■ Data excerpts ■
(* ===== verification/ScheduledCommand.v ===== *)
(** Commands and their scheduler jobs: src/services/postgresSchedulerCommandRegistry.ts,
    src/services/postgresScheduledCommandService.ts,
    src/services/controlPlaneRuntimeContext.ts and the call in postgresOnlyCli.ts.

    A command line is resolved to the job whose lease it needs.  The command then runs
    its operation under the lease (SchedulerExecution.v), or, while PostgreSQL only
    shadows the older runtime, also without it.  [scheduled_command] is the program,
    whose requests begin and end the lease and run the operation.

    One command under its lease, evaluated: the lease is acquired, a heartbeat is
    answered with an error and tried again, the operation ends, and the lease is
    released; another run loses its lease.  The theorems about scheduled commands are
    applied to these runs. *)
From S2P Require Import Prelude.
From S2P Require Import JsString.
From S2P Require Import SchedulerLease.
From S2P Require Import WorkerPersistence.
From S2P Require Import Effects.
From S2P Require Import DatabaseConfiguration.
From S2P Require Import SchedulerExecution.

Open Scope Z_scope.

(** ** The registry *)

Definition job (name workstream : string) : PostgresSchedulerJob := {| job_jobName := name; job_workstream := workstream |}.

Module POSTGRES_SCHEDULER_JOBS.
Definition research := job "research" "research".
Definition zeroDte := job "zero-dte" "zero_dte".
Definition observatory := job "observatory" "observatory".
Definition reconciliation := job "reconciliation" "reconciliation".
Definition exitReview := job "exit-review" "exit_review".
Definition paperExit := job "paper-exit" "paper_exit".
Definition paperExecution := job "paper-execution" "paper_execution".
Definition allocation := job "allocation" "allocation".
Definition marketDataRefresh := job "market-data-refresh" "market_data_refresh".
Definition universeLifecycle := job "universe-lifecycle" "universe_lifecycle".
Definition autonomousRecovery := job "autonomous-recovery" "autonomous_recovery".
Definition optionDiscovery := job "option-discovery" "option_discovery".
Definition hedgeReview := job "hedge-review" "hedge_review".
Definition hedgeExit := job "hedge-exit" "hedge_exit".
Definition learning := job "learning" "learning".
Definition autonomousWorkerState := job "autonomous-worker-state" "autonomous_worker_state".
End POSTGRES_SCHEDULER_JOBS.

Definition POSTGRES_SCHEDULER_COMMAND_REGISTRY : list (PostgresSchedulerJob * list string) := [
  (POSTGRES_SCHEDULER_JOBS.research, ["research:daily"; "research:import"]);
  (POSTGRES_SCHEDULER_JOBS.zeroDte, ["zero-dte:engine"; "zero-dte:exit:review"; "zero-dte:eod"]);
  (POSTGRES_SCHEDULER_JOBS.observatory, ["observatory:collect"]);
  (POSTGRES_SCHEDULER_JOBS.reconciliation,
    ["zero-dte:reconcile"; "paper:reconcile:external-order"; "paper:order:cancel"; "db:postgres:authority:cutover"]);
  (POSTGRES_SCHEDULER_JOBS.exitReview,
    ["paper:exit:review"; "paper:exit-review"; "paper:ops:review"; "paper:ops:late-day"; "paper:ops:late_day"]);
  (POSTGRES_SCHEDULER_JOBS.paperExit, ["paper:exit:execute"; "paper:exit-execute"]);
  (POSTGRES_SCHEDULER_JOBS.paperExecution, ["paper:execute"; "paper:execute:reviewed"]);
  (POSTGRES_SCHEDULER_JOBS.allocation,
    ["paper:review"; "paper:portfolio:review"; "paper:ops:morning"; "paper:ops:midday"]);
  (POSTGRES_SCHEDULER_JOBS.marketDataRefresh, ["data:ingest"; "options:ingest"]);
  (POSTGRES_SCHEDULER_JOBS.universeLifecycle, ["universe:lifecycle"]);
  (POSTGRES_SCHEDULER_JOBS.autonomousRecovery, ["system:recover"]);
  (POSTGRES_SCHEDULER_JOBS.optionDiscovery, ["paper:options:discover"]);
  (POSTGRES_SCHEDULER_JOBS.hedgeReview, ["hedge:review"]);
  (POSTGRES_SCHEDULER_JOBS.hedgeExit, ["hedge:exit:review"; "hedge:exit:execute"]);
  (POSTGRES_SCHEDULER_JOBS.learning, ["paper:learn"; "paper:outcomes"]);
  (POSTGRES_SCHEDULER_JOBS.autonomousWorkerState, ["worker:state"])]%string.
---
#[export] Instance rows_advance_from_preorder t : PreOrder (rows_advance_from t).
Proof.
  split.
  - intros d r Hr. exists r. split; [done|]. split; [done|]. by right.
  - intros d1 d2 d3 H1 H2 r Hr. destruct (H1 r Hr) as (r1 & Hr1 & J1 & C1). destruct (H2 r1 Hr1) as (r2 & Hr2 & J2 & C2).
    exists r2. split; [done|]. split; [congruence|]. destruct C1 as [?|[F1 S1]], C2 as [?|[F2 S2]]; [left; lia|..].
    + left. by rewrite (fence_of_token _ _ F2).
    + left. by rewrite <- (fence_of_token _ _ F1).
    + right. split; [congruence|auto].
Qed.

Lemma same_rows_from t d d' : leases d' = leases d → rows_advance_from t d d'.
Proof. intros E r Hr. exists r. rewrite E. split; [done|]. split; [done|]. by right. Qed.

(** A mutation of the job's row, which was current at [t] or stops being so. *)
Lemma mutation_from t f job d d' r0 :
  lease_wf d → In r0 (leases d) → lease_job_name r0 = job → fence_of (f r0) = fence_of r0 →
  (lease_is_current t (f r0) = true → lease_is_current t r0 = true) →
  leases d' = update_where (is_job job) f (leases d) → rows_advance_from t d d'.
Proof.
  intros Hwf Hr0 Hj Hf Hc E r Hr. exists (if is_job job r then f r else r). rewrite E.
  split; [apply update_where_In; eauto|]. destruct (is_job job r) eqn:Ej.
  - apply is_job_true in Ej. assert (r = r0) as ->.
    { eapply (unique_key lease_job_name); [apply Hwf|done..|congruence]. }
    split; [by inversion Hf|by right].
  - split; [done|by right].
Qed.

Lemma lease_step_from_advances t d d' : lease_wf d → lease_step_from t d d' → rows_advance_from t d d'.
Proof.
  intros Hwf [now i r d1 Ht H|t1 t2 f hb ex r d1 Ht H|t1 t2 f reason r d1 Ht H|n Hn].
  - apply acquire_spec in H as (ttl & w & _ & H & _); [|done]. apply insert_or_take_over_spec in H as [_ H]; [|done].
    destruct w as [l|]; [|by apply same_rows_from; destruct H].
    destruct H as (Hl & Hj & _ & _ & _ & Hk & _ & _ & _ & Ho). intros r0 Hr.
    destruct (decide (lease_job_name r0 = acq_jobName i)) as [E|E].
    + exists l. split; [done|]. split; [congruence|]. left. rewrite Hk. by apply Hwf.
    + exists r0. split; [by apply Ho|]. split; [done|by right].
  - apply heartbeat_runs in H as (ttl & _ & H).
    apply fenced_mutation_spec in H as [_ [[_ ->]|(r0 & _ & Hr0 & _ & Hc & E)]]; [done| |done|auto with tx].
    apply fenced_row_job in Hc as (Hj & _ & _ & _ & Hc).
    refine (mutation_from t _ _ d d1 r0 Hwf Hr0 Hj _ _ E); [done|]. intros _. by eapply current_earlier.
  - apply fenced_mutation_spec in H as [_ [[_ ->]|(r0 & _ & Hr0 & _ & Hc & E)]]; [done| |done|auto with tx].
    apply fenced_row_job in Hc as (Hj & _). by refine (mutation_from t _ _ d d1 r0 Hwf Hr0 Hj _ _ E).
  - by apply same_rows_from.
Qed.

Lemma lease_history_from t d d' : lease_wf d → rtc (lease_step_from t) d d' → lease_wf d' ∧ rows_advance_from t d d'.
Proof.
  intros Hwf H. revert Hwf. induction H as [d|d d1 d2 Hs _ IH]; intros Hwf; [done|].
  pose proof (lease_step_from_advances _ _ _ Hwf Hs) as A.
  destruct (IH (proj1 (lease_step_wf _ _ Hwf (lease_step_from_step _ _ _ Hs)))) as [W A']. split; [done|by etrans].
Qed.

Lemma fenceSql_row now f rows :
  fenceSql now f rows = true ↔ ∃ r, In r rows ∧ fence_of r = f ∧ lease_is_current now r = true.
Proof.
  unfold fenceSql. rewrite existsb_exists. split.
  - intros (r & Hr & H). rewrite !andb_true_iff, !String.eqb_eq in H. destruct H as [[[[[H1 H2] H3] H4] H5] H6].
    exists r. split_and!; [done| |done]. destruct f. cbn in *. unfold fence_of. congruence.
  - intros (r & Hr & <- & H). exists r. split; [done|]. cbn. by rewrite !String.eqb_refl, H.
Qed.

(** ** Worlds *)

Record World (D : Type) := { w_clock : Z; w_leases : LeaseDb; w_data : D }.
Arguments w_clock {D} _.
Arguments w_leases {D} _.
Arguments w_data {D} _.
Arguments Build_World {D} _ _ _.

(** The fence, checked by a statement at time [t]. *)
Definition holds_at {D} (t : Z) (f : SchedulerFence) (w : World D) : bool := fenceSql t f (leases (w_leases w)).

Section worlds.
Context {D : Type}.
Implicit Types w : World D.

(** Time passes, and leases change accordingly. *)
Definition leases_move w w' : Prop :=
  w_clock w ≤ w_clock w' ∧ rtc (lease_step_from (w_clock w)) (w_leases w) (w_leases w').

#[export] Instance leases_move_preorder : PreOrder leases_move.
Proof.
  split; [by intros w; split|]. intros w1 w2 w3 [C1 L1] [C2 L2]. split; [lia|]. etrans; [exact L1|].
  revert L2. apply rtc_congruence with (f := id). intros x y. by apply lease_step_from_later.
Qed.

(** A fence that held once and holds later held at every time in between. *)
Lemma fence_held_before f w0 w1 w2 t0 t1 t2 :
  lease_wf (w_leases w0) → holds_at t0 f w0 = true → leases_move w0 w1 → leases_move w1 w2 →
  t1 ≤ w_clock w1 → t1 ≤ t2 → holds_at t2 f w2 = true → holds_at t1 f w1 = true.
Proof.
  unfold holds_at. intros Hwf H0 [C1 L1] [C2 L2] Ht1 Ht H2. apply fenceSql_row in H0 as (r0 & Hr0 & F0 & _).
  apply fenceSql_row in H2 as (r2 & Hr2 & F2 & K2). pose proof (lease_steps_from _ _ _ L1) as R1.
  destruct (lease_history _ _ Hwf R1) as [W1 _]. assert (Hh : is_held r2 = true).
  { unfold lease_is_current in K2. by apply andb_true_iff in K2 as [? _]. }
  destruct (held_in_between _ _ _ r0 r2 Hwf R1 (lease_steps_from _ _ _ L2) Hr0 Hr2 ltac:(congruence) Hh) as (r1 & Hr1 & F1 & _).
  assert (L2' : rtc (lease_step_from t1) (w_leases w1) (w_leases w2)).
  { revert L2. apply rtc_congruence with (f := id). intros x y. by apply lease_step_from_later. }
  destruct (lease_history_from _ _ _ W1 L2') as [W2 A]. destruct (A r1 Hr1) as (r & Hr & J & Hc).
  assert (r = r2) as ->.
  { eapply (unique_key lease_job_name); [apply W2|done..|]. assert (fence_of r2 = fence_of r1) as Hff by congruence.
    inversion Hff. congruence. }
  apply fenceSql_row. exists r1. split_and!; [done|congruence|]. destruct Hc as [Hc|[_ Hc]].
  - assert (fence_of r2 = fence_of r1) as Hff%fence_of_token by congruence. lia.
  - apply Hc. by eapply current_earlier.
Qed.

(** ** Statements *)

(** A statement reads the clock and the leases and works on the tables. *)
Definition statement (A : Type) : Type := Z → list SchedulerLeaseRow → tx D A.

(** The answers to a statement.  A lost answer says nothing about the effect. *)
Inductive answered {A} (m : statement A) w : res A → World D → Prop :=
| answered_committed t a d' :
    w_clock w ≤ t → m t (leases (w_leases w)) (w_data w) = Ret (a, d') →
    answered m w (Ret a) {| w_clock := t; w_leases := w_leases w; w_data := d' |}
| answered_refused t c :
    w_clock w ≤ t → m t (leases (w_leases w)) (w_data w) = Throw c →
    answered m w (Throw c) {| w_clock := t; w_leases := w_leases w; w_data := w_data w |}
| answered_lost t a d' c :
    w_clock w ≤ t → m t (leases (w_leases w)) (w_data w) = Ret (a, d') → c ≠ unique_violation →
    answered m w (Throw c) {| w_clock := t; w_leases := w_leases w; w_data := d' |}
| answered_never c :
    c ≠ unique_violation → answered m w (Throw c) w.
==
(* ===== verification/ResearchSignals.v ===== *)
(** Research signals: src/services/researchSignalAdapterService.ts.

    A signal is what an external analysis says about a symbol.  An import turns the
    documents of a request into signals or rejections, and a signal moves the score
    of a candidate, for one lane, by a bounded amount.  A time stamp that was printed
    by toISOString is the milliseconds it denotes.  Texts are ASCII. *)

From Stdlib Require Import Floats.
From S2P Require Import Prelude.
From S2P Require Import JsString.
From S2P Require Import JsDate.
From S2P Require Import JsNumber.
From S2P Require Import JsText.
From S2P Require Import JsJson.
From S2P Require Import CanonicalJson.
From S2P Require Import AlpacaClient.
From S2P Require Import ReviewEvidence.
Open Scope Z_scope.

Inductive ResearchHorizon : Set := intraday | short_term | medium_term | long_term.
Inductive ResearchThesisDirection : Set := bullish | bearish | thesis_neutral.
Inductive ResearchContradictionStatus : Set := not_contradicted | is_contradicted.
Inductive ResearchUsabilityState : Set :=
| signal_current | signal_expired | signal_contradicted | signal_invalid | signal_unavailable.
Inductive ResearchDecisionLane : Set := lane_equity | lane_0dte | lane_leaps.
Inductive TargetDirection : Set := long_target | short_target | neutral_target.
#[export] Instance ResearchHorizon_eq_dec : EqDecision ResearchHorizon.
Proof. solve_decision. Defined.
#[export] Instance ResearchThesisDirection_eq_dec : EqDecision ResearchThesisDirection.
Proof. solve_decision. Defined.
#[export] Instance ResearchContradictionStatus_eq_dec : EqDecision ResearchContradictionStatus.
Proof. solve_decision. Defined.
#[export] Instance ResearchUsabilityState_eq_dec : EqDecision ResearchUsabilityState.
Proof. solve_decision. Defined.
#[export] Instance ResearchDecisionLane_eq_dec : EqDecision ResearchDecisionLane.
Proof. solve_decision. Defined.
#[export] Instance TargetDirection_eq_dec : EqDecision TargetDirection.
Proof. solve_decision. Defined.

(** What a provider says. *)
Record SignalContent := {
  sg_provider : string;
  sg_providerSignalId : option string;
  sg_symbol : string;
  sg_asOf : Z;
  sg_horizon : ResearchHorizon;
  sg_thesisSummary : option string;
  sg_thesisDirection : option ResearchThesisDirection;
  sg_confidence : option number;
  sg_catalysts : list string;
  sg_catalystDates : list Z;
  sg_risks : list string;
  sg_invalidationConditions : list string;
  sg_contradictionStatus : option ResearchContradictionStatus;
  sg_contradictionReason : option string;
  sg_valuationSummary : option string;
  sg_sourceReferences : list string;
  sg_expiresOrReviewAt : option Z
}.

■ Exercise aim ■
Check each line above for the string "marketDataRefresh" and copy every line that has it.

■ Solution ■
Definition marketDataRefresh := job "market-data-refresh" "market_data_refresh".
  (POSTGRES_SCHEDULER_JOBS.marketDataRefresh, ["data:ingest"; "options:ingest"]);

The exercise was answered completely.